[Problem details]: Word for word, transcribe every line below.

[Data in this exercise]:
Lemma Remove_shape c o :
  wf c -> MightContain c o = true ->
  (forall i, (i < num_hash_ c)%nat -> hits c o (num_hash_ c) (computeHash c o i) <= byte c (computeHash c o i)) ->
  (Remove c o).2 = true /\ wf (Remove c o).1 /\ same_shape c (Remove c o).1 /\
  forall idx, 0 <= idx -> byte (Remove c o).1 idx = byte c idx - hits c o (num_hash_ c) idx.
Proof.
  intros Hwf Hm Hok. unfold Remove.
  destruct (MightContain_idx_spec c o (replicate (num_hash_ c) (wrap 32 (-1)))) as [H1 H2]; [apply length_replicate|].
  destruct (MightContain_idx c o _) as [b res]. simpl in *. rewrite H1, Hm.
  specialize (H2 Hm). destruct (bump_pass (Remove1 o res) (-1) c o (num_hash_ c) Hwf) as (H3 & H4 & H5).
  - intros c' i Hwf' Hs Hi Hu. unfold Remove1. rewrite H2, (computeHash_shape c c') by done.
    assert ((if negb (computeHash c o i =? wrap 32 (-1)) then computeHash c o i else computeHash c o i) = computeHash c o i) as ->
      by (by case_match).
    rewrite wrap_small; [f_equal; lia|]. unfold u_ok in *. lia.
  - intros i Hi m Hm'. specialize (Hok i Hi).
    assert (hits c o m (computeHash c o i) <= hits c o (num_hash_ c) (computeHash c o i)).
    { clear -Hm'. induction Hm' as [|m' Hm' IH]; [lia|]. rewrite hits_S. case_decide; lia. }
    pose proof (wf_byte c Hwf (computeHash c o i)). pose proof (hits_nonneg c o m (computeHash c o i)).
    unfold u_ok in *. lia.
  - simpl. split; [done|]. split; [done|]. split; [done|]. intros idx Hidx. rewrite H5 by done. lia.
Qed.

(** ** A filter and the multiset of its keys *)

Record tracks (c : cbf) (S : list Z) : Prop := {
  tr_wf : wf c;
  tr_counts : counts c S;
}.

Lemma new_tracks num_hash num_bits :
  0 < num_bits < 2 ^ 32 -> tracks (CountingBloomFilter num_hash num_bits) [].
Proof.
  intros Hn.
  assert (forall idx, byte (CountingBloomFilter num_hash num_bits) idx = 0) as Hb.
  { intros idx. unfold byte. simpl.
    destruct (decide (Z.to_nat idx < Z.to_nat num_bits)%nat).
    - by rewrite lookup_replicate_2.
    - rewrite lookup_ge_None_2; [done|]. rewrite length_replicate. lia. }
  split; [split|].
  - done.
  - done.
  - apply length_replicate.
  - apply length_replicate.
  - intros idx. rewrite Hb. by split.
  - intros idx _. by rewrite Hb.
Qed.

Lemma tracks_insert c S o :
  tracks c S -> no_overflow c (o :: S) -> tracks (Insert c o) (o :: S) /\ same_shape c (Insert c o).
Proof.
  intros [Hwf Hc] Hno.
  destruct (Insert_shape c o Hwf) as (H1 & H2 & H3).
  - intros i Hi. pose proof (computeHash_range c o i (proj1 (wf_bits c Hwf))) as Hr.
    specialize (Hno _ Hr). rewrite Hc by done. unfold tally in Hno. simpl in Hno.
    unfold tally. lia.
  - split; [|done]. split; [done|]. intros idx Hidx.
    rewrite (tally_shape c) by done. rewrite H3 by lia.
    destruct H2 as (_ & E & _). rewrite E in Hidx. rewrite Hc by done. unfold tally. simpl. lia.
Qed.
(** A step by which the owner of a node writes to it. *)
Lemma sim_write c s t p n x p' lH lF :
  inv c s lH lF -> threads s !! t = Some p -> owned p = Some n -> owned p' = Some n ->
  pc_ok (write_node (smem s) n x) p' ->
  abs_pc (write_node (smem s) n x) p' = abs_pc (smem s) p ->
  inv (S c) (State (write_node (smem s) n x) (<[t := p']> (threads s))) lH lF /\
  astep (abs s lH) t Tau (abs (State (write_node (smem s) n x) (<[t := p']> (threads s))) lH).
Proof.
  intros Hinv Ht Ho Ho' Hok Habs. pose proof (inv_layout _ _ _ _ Hinv) as Hl.
  destruct (owner_unique _ _ _ _ _ _ _ Hl Ht Ho) as (HnH & HnF & Hn & Huniq).
  eapply sim_frame; [done|done| | |done| |].
  - apply (layout_move _ _ _ _ _ _ _ _ _ _ Hl Ht).
    + apply chain_write; [done|apply Hl].
    + apply chain_write; [done|apply Hl].
    + simpl. apply length_insert.
    + by rewrite Ho, Ho'.
  - intros t' q Hne Hq Hokq. specialize (Huniq t' q Hne Hq). split.
    + destruct q as [|k|orig k|orig n' nx k|v n'|n'|n' k|n' orig k|n' orig k|r]; try done;
        unfold pc_ok, orig_ok in *; rewrite ?get_write; try done.
      * destruct Hokq as (H1 & H2 & H3). split; [done|]. split; [done|]. intros E. rewrite write_other; [by apply H3|].
        intros ->. pose proof (layout_chain _ _ _ _ (pop_target k) Hl) as Hc. rewrite <- E, H2 in Hc.
        destruct (pop_target k); [destruct lH|destruct lF]; try done; destruct Hc as [[= ->] _];
          [by apply HnH; left|by apply HnF; left].
      * rewrite write_other; [done|]. intros ->. by apply Huniq.
    + destruct q as [|k|orig k|orig n' nx k|v n'|n'|n' k|n' orig k|n' orig k|r]; try done;
        simpl in Huniq; unfold abs_pc; rewrite write_other by congruence; done.
  - intros w. rewrite get_write. pose proof (inv_aba _ _ _ _ Hinv w). lia.
  - rewrite values_write, Habs by done. constructor.
Qed.

(** A successful compare-and-exchange makes every other copy of that head
    stale. *)
Lemma cas_others m w h q :
  aba (get m w) < aba h -> pc_ok m q ->
  pc_ok (set m w h) q /\ abs_pc (set m w h) q = abs_pc m q.
Proof.
  intros Hlt. destruct q as [|k|orig k|orig n nx k|v n|n|n k|n orig k|n orig k|r];
    unfold pc_ok, abs_pc, orig_ok; rewrite ?buf_set; try done.
  - rewrite get_set. case_decide as E; [|done]. subst w. intros [H1 _]. split; [split; lia|done].
  - rewrite get_set. case_decide as E; [|done]. subst w. intros ([H1 _] & H2 & H3).
    split; [|done]. split; [split; lia|]. split; [done|]. intros ->. lia.
Qed.

Lemma next_aba_eq m w c :
  0 <= aba (get m w) <= Z.of_nat c -> Z.of_nat c + 1 < 2 ^ 64 ->
  next_aba (get m w) = aba (get m w) + 1.
Proof. intros H1 H2. apply add64_small. lia. Qed.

[Your solution]:
Lemma Remove_shape c o :
  wf c -> MightContain c o = true ->
  (forall i, (i < num_hash_ c)%nat -> hits c o (num_hash_ c) (computeHash c o i) <= byte c (computeHash c o i)) ->
  (Remove c o).2 = true /\ wf (Remove c o).1 /\ same_shape c (Remove c o).1 /\
  forall idx, 0 <= idx -> byte (Remove c o).1 idx = byte c idx - hits c o (num_hash_ c) idx.
Proof.
  intros Hwf Hm Hok. unfold Remove.
  destruct (MightContain_idx_spec c o (replicate (num_hash_ c) (wrap 32 (-1)))) as [H1 H2]; [apply length_replicate|].
  destruct (MightContain_idx c o _) as [b res]. simpl in *. rewrite H1, Hm.
  specialize (H2 Hm). destruct (bump_pass (Remove1 o res) (-1) c o (num_hash_ c) Hwf) as (H3 & H4 & H5).
  - intros c' i Hwf' Hs Hi Hu. unfold Remove1. rewrite H2, (computeHash_shape c c') by done.
    assert ((if negb (computeHash c o i =? wrap 32 (-1)) then computeHash c o i else computeHash c o i) = computeHash c o i) as ->
      by (by case_match).
    rewrite wrap_small; [f_equal; lia|]. unfold u_ok in *. lia.
  - intros i Hi m Hm'. specialize (Hok i Hi).
    assert (hits c o m (computeHash c o i) <= hits c o (num_hash_ c) (computeHash c o i)).
    { clear -Hm'. induction Hm' as [|m' Hm' IH]; [lia|]. rewrite hits_S. case_decide; lia. }
    pose proof (wf_byte c Hwf (computeHash c o i)). pose proof (hits_nonneg c o m (computeHash c o i)).
    unfold u_ok in *. lia.
  - simpl. split; [done|]. split; [done|]. split; [done|]. intros idx Hidx. rewrite H5 by done. lia.
Qed.

(** ** A filter and the multiset of its keys *)

Record tracks (c : cbf) (S : list Z) : Prop := {
  tr_wf : wf c;
  tr_counts : counts c S;
}.

Lemma new_tracks num_hash num_bits :
  0 < num_bits < 2 ^ 32 -> tracks (CountingBloomFilter num_hash num_bits) [].
Proof.
  intros Hn.
  assert (forall idx, byte (CountingBloomFilter num_hash num_bits) idx = 0) as Hb.
  { intros idx. unfold byte. simpl.
    destruct (decide (Z.to_nat idx < Z.to_nat num_bits)%nat).
    - by rewrite lookup_replicate_2.
    - rewrite lookup_ge_None_2; [done|]. rewrite length_replicate. lia. }
  split; [split|].
  - done.
  - done.
  - apply length_replicate.
  - apply length_replicate.
  - intros idx. rewrite Hb. by split.
  - intros idx _. by rewrite Hb.
Qed.

Lemma tracks_insert c S o :
  tracks c S -> no_overflow c (o :: S) -> tracks (Insert c o) (o :: S) /\ same_shape c (Insert c o).
Proof.
  intros [Hwf Hc] Hno.
  destruct (Insert_shape c o Hwf) as (H1 & H2 & H3).
  - intros i Hi. pose proof (computeHash_range c o i (proj1 (wf_bits c Hwf))) as Hr.
    specialize (Hno _ Hr). rewrite Hc by done. unfold tally in Hno. simpl in Hno.
    unfold tally. lia.
  - split; [|done]. split; [done|]. intros idx Hidx.
    rewrite (tally_shape c) by done. rewrite H3 by lia.
    destruct H2 as (_ & E & _). rewrite E in Hidx. rewrite Hc by done. unfold tally. simpl. lia.
Qed.
(** A step by which the owner of a node writes to it. *)
Lemma sim_write c s t p n x p' lH lF :
  inv c s lH lF -> threads s !! t = Some p -> owned p = Some n -> owned p' = Some n ->
  pc_ok (write_node (smem s) n x) p' ->
  abs_pc (write_node (smem s) n x) p' = abs_pc (smem s) p ->
  inv (S c) (State (write_node (smem s) n x) (<[t := p']> (threads s))) lH lF /\
  astep (abs s lH) t Tau (abs (State (write_node (smem s) n x) (<[t := p']> (threads s))) lH).
Proof.
  intros Hinv Ht Ho Ho' Hok Habs. pose proof (inv_layout _ _ _ _ Hinv) as Hl.
  destruct (owner_unique _ _ _ _ _ _ _ Hl Ht Ho) as (HnH & HnF & Hn & Huniq).
  eapply sim_frame; [done|done| | |done| |].
  - apply (layout_move _ _ _ _ _ _ _ _ _ _ Hl Ht).
    + apply chain_write; [done|apply Hl].
    + apply chain_write; [done|apply Hl].
    + simpl. apply length_insert.
    + by rewrite Ho, Ho'.
  - intros t' q Hne Hq Hokq. specialize (Huniq t' q Hne Hq). split.
    + destruct q as [|k|orig k|orig n' nx k|v n'|n'|n' k|n' orig k|n' orig k|r]; try done;
        unfold pc_ok, orig_ok in *; rewrite ?get_write; try done.
      * destruct Hokq as (H1 & H2 & H3). split; [done|]. split; [done|]. intros E. rewrite write_other; [by apply H3|].
        intros ->. pose proof (layout_chain _ _ _ _ (pop_target k) Hl) as Hc. rewrite <- E, H2 in Hc.
        destruct (pop_target k); [destruct lH|destruct lF]; try done; destruct Hc as [[= ->] _];
          [by apply HnH; left|by apply HnF; left].
      * rewrite write_other; [done|]. intros ->. by apply Huniq.
    + destruct q as [|k|orig k|orig n' nx k|v n'|n'|n' k|n' orig k|n' orig k|r]; try done;
        simpl in Huniq; unfold abs_pc; rewrite write_other by congruence; done.
  - intros w. rewrite get_write. pose proof (inv_aba _ _ _ _ Hinv w). lia.
  - rewrite values_write, Habs by done. constructor.
Qed.

(** A successful compare-and-exchange makes every other copy of that head
    stale. *)
Lemma cas_others m w h q :
  aba (get m w) < aba h -> pc_ok m q ->
  pc_ok (set m w h) q /\ abs_pc (set m w h) q = abs_pc m q.
Proof.
  intros Hlt. destruct q as [|k|orig k|orig n nx k|v n|n|n k|n orig k|n orig k|r];
    unfold pc_ok, abs_pc, orig_ok; rewrite ?buf_set; try done.
  - rewrite get_set. case_decide as E; [|done]. subst w. intros [H1 _]. split; [split; lia|done].
  - rewrite get_set. case_decide as E; [|done]. subst w. intros ([H1 _] & H2 & H3).
    split; [|done]. split; [split; lia|]. split; [done|]. intros ->. lia.
Qed.

Lemma next_aba_eq m w c :
  0 <= aba (get m w) <= Z.of_nat c -> Z.of_nat c + 1 < 2 ^ 64 ->
  next_aba (get m w) = aba (get m w) + 1.
Proof. intros H1 H2. apply add64_small. lia. Qed.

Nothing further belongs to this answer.